> _EXERCISE BRIEF_: Print exactly those lines that run from the beginning of the data to the line bearing "their popovers ([ChangeRows.Row];", inclusive.

Dataset excerpts:
(* ===== verification/ChangeTable.v ===== *)
(** * The panel of configuration changes: [config/ChangesPanel.tsx]

    The panel as one machine: the list the server last gave, the rows with
    their popovers ([ChangeRows.Row]; React keeps a row's state as long as its
    component stays mounted under the change's id), the drift check, the form
    that proposes an alias ([ChangeRows.Alias]) and the preview; and what the
    panel shows in each state. *)
From S2P Require Import Prelude Machine JsString Json Http QueryClient Hooks TenantHooks Picker Actions ChangeRows.
From Stdlib Require Import ZArith.
Import ChangesPanel.

(** ** State *)
Record Change := MkFull {
  core : ConfigChange;
  kind : string; operation : string; target : string;
  scheduled_at : option string;
  reverts_change_id : option string;
}.
Record DriftReport := Report { reachable : bool; results : list Panel.DriftResultItem }.

Record panel := MkPanel {
  changes : option (list Change);          (* [q.data] *)
  list_failed : bool;                      (* [q.isError] *)
  rows : gmap string Row.row;
  open_ : Panel.panel;
  alias : Alias.form;
  drift : option DriftReport;
  drifting : bool;
}.
Definition initial : panel := MkPanel None false ∅ (Panel.MkPanel false None) Alias.initial None false.

Definition id_of (c : Change) : string := c_id (core c).
Definition find_change (cs : option (list Change)) (i : string) : option Change :=
  head (filter (fun c => id_of c = i) (cs orelse [])).
Definition row_of (s : panel) (i : string) : Row.row := rows s !! i orelse Row.initial.

Definition actionable (c : Change) : bool := bool_decide (c_status (core c) ∈ ACTIONABLE).

(** A row after a new list: [ChangeRowActions] and [RevertButton] keep their
    state when they were and are rendered. *)
Definition remount (old : option Change) (new : Change) (r : Row.row) : Row.row :=
  let stays f := match old with Some c => f c && f new | None => false end in
  let a := if stays actionable then r else Row.initial in
  Row.MkRow (Row.scheduleDate a) (Row.scheduleOpen a) (Row.schedulePending a) (Row.cancelPending a)
    (stays (fun c => revertible (core c)) && Row.revertPending r).
Definition remount_all (s : panel) (l : list Change) : gmap string Row.row :=
  list_to_map ((fun c => (id_of c, remount (find_change (changes s) (id_of c)) c (row_of s (id_of c)))) <$> l).

Inductive event :=
| Listed (l : list Change)
| ListFailed
| Refetch                                  (* the list is asked for again *)
| InRow (i : string) (e : Row.event)
| Propose
| CloseProposal
| ClosePreview
| InForm (e : Alias.event)
| CheckDrift
| Drifted (r : option DriftReport).        (* [None]: the check failed *)

Section panel.
Context (offset : Z -> Z) (t : option string) (d : string) (canEdit : bool).

Definition with_open (p : Panel.panel) (s : panel) : panel :=
  MkPanel (changes s) (list_failed s) (rows s) p (alias s) (drift s) (drifting s).
Definition with_alias (f : Alias.form) (s : panel) : panel :=
  MkPanel (changes s) (list_failed s) (rows s) (open_ s) f (drift s) (drifting s).
Definition with_row (i : string) (r : Row.row) (s : panel) : panel :=
  MkPanel (changes s) (list_failed s) (<[i := r]> (rows s)) (open_ s) (alias s) (drift s) (drifting s).

(** The row has the component the event is for. *)
Definition mounted (c : Change) (e : Row.event) : bool :=
  match e with
  | Row.RevertSettled | Row.Press Revert => canEdit && revertible (core c)
  | _ => canEdit && actionable c
  end.
(** The form is there while its dialog is open; an answer may find it closed. *)
Definition form_there (s : panel) (e : Alias.event) : bool :=
  match e with Alias.Settled _ => true | _ => Panel.proposeOpen (open_ s) end.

> _RESULT FOR THIS TASK_:
(* ===== verification/ChangeTable.v ===== *)
(** * The panel of configuration changes: [config/ChangesPanel.tsx]

    The panel as one machine: the list the server last gave, the rows with
    their popovers ([ChangeRows.Row]; React keeps a row's state as long as its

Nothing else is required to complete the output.